Top of The input

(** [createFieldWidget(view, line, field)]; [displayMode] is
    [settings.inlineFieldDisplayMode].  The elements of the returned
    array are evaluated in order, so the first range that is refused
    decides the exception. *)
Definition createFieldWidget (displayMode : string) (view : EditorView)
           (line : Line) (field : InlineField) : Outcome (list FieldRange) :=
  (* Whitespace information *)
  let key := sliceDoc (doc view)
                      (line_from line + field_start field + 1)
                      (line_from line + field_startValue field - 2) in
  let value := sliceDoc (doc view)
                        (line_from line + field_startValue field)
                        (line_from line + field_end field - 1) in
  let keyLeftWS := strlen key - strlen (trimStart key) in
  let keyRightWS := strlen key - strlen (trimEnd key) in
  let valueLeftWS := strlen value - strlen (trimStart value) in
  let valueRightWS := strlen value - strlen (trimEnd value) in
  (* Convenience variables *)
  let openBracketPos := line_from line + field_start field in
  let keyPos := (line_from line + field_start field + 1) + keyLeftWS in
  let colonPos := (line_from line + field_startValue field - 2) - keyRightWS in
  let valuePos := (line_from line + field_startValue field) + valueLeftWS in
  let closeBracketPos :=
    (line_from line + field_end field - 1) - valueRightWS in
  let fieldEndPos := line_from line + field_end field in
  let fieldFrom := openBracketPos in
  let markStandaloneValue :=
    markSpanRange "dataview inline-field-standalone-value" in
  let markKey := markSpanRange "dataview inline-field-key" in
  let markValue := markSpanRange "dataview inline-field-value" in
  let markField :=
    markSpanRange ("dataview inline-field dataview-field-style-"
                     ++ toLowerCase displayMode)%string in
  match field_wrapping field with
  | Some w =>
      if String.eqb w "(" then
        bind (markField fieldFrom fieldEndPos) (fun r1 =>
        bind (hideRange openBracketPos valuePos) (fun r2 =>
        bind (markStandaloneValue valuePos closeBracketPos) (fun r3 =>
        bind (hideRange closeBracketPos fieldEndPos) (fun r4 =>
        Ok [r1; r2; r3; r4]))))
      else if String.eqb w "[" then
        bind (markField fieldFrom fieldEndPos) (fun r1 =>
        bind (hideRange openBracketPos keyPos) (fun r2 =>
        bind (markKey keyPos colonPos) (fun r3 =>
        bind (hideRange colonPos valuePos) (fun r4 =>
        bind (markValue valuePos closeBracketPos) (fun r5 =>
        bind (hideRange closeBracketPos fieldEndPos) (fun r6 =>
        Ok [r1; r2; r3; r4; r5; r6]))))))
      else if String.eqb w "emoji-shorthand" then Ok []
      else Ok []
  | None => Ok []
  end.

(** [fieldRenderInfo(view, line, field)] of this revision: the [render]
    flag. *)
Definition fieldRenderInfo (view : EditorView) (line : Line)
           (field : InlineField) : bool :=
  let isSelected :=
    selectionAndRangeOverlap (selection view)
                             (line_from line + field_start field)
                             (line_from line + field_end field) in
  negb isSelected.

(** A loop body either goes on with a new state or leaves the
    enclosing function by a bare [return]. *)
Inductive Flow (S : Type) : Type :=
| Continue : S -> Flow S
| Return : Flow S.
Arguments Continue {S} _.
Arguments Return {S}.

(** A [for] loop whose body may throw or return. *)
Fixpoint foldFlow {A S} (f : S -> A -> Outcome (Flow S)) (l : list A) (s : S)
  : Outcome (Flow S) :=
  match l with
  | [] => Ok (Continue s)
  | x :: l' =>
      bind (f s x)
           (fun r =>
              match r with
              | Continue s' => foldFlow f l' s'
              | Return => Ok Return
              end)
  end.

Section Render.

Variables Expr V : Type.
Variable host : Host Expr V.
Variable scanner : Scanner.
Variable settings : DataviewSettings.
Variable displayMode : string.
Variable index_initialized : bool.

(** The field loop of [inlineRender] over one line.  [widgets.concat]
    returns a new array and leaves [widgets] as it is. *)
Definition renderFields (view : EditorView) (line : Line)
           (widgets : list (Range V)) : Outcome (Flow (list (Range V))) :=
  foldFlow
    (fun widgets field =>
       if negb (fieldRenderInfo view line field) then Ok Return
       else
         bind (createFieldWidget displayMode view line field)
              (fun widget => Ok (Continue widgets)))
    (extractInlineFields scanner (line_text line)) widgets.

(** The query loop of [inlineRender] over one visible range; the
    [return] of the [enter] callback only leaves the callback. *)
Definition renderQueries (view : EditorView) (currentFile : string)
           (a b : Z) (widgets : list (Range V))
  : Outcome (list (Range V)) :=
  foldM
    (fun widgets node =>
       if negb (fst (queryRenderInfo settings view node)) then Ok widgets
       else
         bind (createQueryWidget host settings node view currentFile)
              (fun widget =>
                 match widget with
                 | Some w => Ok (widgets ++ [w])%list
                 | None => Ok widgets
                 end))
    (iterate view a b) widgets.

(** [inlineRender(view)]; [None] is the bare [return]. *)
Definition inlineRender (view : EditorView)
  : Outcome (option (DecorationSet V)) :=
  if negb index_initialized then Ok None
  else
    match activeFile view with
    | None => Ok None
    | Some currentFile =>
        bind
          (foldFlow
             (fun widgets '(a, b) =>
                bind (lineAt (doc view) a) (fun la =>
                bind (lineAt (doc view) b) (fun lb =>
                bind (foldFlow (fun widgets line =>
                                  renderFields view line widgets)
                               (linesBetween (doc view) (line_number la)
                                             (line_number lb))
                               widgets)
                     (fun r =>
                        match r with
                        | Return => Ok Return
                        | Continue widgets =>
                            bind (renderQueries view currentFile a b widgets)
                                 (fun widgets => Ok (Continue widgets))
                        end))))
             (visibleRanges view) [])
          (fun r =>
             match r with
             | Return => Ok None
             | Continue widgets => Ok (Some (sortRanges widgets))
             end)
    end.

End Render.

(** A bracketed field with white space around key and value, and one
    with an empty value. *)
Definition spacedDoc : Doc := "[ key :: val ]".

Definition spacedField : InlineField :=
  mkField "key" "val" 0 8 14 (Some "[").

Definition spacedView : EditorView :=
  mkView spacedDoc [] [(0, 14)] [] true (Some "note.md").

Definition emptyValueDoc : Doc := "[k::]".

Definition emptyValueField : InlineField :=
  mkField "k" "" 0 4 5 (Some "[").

Bottom of The input
Top of The input

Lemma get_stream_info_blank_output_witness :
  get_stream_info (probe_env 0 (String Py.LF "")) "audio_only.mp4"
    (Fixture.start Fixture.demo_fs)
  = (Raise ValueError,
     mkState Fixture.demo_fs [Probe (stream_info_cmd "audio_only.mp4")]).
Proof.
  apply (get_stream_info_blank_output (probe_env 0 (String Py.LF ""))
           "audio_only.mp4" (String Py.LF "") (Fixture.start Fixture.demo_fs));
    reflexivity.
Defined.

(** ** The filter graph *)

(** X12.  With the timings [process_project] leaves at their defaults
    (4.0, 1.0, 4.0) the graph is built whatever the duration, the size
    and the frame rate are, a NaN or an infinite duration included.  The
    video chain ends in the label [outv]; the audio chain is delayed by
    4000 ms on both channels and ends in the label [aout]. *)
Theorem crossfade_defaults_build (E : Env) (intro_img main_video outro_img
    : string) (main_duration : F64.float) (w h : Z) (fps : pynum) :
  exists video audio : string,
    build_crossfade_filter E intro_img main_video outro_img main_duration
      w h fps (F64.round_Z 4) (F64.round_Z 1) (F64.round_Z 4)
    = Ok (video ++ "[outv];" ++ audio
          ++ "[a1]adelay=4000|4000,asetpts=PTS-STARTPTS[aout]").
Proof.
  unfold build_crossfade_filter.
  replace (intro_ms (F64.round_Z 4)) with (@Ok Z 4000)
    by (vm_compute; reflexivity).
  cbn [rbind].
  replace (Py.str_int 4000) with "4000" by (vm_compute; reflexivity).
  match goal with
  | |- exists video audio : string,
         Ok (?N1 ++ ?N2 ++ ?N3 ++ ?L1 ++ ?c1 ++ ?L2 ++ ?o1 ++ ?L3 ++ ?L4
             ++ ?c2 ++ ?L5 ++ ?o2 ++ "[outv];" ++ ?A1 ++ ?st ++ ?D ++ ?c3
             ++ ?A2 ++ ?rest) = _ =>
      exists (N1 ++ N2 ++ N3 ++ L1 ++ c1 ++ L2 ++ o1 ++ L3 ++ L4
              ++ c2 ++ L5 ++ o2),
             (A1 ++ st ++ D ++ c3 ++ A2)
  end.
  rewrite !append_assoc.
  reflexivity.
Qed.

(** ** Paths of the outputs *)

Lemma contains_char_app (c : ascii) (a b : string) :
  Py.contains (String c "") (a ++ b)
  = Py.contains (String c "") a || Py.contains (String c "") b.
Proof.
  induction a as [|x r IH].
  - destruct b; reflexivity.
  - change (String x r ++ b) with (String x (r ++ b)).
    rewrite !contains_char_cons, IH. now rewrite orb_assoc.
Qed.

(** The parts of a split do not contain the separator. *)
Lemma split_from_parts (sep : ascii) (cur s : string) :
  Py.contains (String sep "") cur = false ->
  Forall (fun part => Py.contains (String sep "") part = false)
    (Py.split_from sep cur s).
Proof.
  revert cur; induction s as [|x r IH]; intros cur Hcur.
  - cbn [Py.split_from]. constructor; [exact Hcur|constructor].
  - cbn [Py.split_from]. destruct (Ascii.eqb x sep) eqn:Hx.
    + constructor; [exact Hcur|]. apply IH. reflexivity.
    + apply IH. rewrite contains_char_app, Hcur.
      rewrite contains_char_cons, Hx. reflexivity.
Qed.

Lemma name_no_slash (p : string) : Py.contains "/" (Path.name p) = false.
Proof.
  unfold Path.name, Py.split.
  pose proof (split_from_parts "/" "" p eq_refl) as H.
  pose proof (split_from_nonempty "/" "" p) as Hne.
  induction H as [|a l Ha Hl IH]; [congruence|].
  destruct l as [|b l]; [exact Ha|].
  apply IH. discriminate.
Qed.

Bottom of The input

Return word for word the lines above from the line with "(** [createFieldWidget(view, line, field)];" to the line with "Definition createFieldWidget (displayMode", including both and leaving out all others.

(** [createFieldWidget(view, line, field)]; [displayMode] is
    [settings.inlineFieldDisplayMode].  The elements of the returned
    array are evaluated in order, so the first range that is refused
    decides the exception. *)
Definition createFieldWidget (displayMode : string) (view : EditorView)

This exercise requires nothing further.